Intraoperative alveolar recruitment maneuvers (ARM) used during protective ventilation strategy may have severe adverse hemodynamic effects, reported mainly during abrupt continuous positive airway pressure (CPAP). Stepwise increase and decrease in positive end expiratory pressure (PEEP) may be used. We compared the hemodynamic effects of these two maneuvers. We enrolled patients scheduled for intermediate to high-risk surgery with continuous arterial pressure and stroke volume (esophageal Doppler) monitoring in a prospective, single-centre, randomized, double-blind study. After induction of anesthesia, we ensured preload independence of stroke volume before an ARM was randomly performed: 30cm H2O CPAP for 30sec (CPAP group) or stepwise increase in PEEP from 8 to 20cm H2O with inspiratory pressure of 10cm H2O followed by a stepwise decrease in PEEP from 20 to 8cm H2O (STEP group). The primary outcome was the relative variation in stroke volume. Thirty-five patients were included in the CPAP and STEP groups.
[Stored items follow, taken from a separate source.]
(* ===== verification/A2AAuthenticity.v ===== *)
(** * What the gateway shows and sends is authentic

    Every event of a run of the gateway process is justified by earlier events: a task by a
    client's request, a directed request by the durable task it carries, a status by the
    answer of the local service it reports, and every message in a response by the
    client's own request or by the exact response that the addressed device gave in the
    task's conversation.  [event_justified] states this per event; the operations of the
    gateway and the bridge are verified against it with the [wp] of [A2ASystem]. *)

From S2P Require Import Prelude TextModel BoundedDocuments Identifiers A2AContracts A2ATaskModel A2AStore A2AStoreSpec A2AStoreProofs A2AStoreOps A2AStoreRun A2ALifecycle A2ASources A2AArtifacts A2AResponses A2AEffects A2AGateway A2ABridge A2ASystem.
Open Scope Z_scope.

(** ** The messages of an output *)

Definition task_wire_messages (t : WireTask) : list (text * WireMessage) :=
  (fun m => (wire_task_id t, m))
    <$> (option_list (wire_task_status t ≫= wire_status_message) ++ wire_task_history t).

Definition output_messages (o : gateway_output) : list (text * WireMessage) :=
  match o with
  | OutTask r => task_wire_messages (response_wire r)
  | OutTasks r => mjoin (task_wire_messages <$> wire_list_tasks (list_response_wire r))
  | OutEvent r =>
      match stream_wire r with
      | Some (StreamPayloadTask t) => task_wire_messages t
      | Some (StreamPayloadStatus u) =>
          (fun m => (wire_update_task_id u, m)) <$> option_list (wire_update_status u ≫= wire_status_message)
      | Some (StreamPayloadMessage m) => [(message_task_id m, m)]
      | Some (StreamPayloadArtifact _) | None => []
      end
  | OutPublished | OutError _ => []
  end.

Section authenticity.
Context `{Sha256} `{ReferenceCodec} `{ArtifactJson} `{ResponseCodec} `{BridgeJson}.
Context (config : A2ASqliteTaskStoreConfig) (Hcfg : store_config_ok config).
Context (route : A2AAgentRoute) (wait : A2AGatewayWaitConfig)
  (bridge_config : A2AKonclaveBridgeConfig) (nonce : bytes).

(** ** Justifications *)

(** The response a task waits for. *)
Definition expected_for (id : A2ATaskId) : ExpectedResponse :=
  mk_ExpectedResponse (hex_encode (as_bytes (route_conversation_id route)))
    (hex_encode (as_bytes (route_target_device_id route))) (as_str id).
Mean (standard deviation) relative variation in stroke volume was -57 (24)% in the CPAP group and -32 (24)% in the STEP group (difference, -25; 95% confidence interval, -37 to -14; P < 0.001). Changes in systolic, mean, and diastolic arterial pressure over time were not different between groups. The ARM was stopped because of a systolic arterial pressure < 70mmHg in four patients in the CPAP group and in one patient in the STEP group. Alveolar recruitment maneuvers through stepwise increase and decrease in PEEP have a better hemodynamic tolerance than transient CPAP. ClinicalTrials.gov (NCT04802421); first submitted 15 March 2021.